Satie at his most Debussyesque: Sarabandes
Satie at his most Ravellian: Gymnopedies


----------



## Totenfeier (Mar 11, 2016)

Beethoven at his most Mahlerian: 3rd Symphony, 2nd movement


----------



## LezLee (Feb 21, 2014)

Suk at his most Lou Reed-ian : Fantastic Scherzo


----------



## Woodduck (Mar 17, 2014)

Totenfeier said:


> Beethoven at his most Mahlerian: 3rd Symphony, 2nd movement


To the converse, Mahler at his most Beethovenian: 2nd Symphony, 1st movement.


----------



## Blancrocher (Jul 6, 2013)

Woodduck said:


> Stravinsky at his most Rimsky-Korsakovian: The Firebird


Unless it's the recently discovered Funeral Song.


----------



## Woodduck (Mar 17, 2014)

Blancrocher said:


> Unless it's the recently discovered Funeral Song.


An even earlier work, I'll guess.

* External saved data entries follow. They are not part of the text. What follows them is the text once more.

(* ===== verification/TurnSafety.v ===== *)
(** * Safety of a turn

    Proofs about [TurnEngine] for every lawful dispatch store ([DedupeStoreLaws]),
    every environment behind the ports and everything others do to the ledger
    between two operations of the turn: at most one executor call per turn and
    per granted key, the ledger state each outcome leaves, the order of the
    emitted states, and where the exceptions of a turn come from.  The phases
    are verified one by one with weakest preconditions. *)

From stdpp Require Import base tactics option list sets strings gmap pretty.
From Stdlib Require Import ZArith.
From S2P Require Import Prelude PyStr PyDict PyVal Contracts DedupeStore Snapshot DispatchPolicy.
From S2P Require Import TurnEngine.

(** The paths of the turn state machine: emitted states, outcome, final state. *)
Definition turn_start (reasoned : bool) : list TurnState :=
  [collecting; intent_committed] ++ if reasoned then [reasoning] else [].

Inductive turn_path : list TurnState -> TurnOutcomeKind -> TurnState -> Prop :=
  | path_noop b : turn_path (turn_start b ++ [completed_noop]) out_noop completed_noop
  | path_reasoning_failed :
      turn_path (turn_start true ++ [reasoning_failed; completed_noop]) out_noop completed_noop
  | path_blocked b :
      turn_path (turn_start b ++ [snapshot_built; admission_checked; dispatch_blocked])
        out_blocked dispatch_blocked
  | path_dispatched b (degraded : bool) :
      turn_path (turn_start b ++ [snapshot_built; admission_checked] ++
                 (if degraded then [dedupe_degraded] else []) ++
                 [ts_dispatched; dispatch_acknowledged]) out_dispatched dispatch_acknowledged
  | path_recovery b (degraded : bool) :
      turn_path (turn_start b ++ [snapshot_built; admission_checked] ++
                 (if degraded then [dedupe_degraded] else []) ++
                 [ts_dispatched; effect_unknown; recovery_pending])
        out_recovery_pending recovery_pending.

(** The states of a context's events. *)
Definition states (c : TurnPhaseContext) : list TurnState := map tse_state (cx_emitted_events c).

(** The states a dispatched key can be in when its turn is over. *)
Definition dispatched_states : list DedupeState := [dispatched; acknowledged; unknown_effect].

(** Other keys are untouched by an operation on one key. *)
Lemma mark_other target peer ack key key' (m : ledger) : key <> key' ->
  (LedgerSpec.mark target peer ack key m).2 !! key' = m !! key'.
Proof.
  intros Hne. unfold LedgerSpec.mark. destruct (m !! key); [|done].
  destruct (may_mark _ _); [|done]. simpl. by rewrite lookup_insert_ne.
Qed.

Lemma claim_other st peer env key' (m : ledger) : env_dispatch_idempotency_key env <> key' ->
  (LedgerSpec.claim st peer env m).2 !! key' = m !! key'.
Proof.
  intros Hne. unfold LedgerSpec.claim. destruct (m !! _); [done|]. simpl. by rewrite lookup_insert_ne.
Qed.

(** A claimed key has a record. *)
Lemma claim_some st peer env (m : ledger) :
  is_Some ((LedgerSpec.claim st peer env m).2 !! env_dispatch_idempotency_key env).
Proof.
  unfold LedgerSpec.claim. destruct (m !! _) eqn:Hm; simpl; [by rewrite Hm|].
  by rewrite lookup_insert_eq.
Qed.

(** What answers others got say about a ledger that went from [m] to [m']. *)
Abbreviation answers := (list (ledger_cmd * outcome (option DedupeReservation))).

Record evolved (m m' : ledger) (os : answers) : Prop := {
  ev_le : ledger_le m m';
  ev_once : forall k, grants_for k os <= match m !! k with None => 1 | Some _ => 0 end;
  ev_free : forall k, m' !! k = None -> grants_for k os = 0
}.

Lemma ledger_le_some (m m' : ledger) k : ledger_le m m' -> is_Some (m !! k) -> is_Some (m' !! k).
Proof. intros Hle [r Hr]. destruct (Hle _ _ Hr) as (r' & Hr' & _). by exists r'. Qed.

Lemma ledger_le_none (m m' : ledger) k : ledger_le m m' -> m' !! k = None -> m !! k = None.
Proof.
  intros Hle Hk. destruct (m !! k) as [r|] eqn:Hr; [|done].
  destruct (Hle _ _ Hr) as (r' & Hr' & _). congruence.
Qed.

Lemma grants_for_app k (os os' : answers) : grants_for k (os ++ os') = grants_for k os + grants_for k os'.
Proof. unfold grants_for. by rewrite filter_app, length_app. Qed.

Lemma evolved_own m m' : ledger_le m m' -> evolved m m' [].
Proof. intros Hle. split; [done| |done]. intros k. unfold grants_for. simpl. lia. Qed.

Composers' first efforts are naturally the best place to find music that sounds like someone else's.


----------



## Totenfeier (Mar 11, 2016)

Woodduck said:


> To the converse, Mahler at his most Beethovenian: 2nd Symphony, 1st movement.


Well played, sir.


----------



## Phil loves classical (Feb 8, 2017)

Hildegard at her most Gregorian.


----------



## MarkW (Feb 16, 2015)

Wagner at his most Suppe-ian: Overture to Das Liebesverbot


----------



## Manxfeeder (Oct 19, 2010)

Shostakovich at his most Tchaikoviskian: Festive Overture.


----------



## Manxfeeder (Oct 19, 2010)

Woodduck said:


> Satie at his most Ravellian: Gymnopedies


Ravel at his most Satien: Conversation of Beauty and the Beast from the Mother Goose Suite.


----------



## Totenfeier (Mar 11, 2016)

Liszt at his most Brucknerian: Les Preludes


----------



## Woodduck (Mar 17, 2014)

Vaughan Williams at his most Elgarian: Symphony #1, "A Sea Symphony"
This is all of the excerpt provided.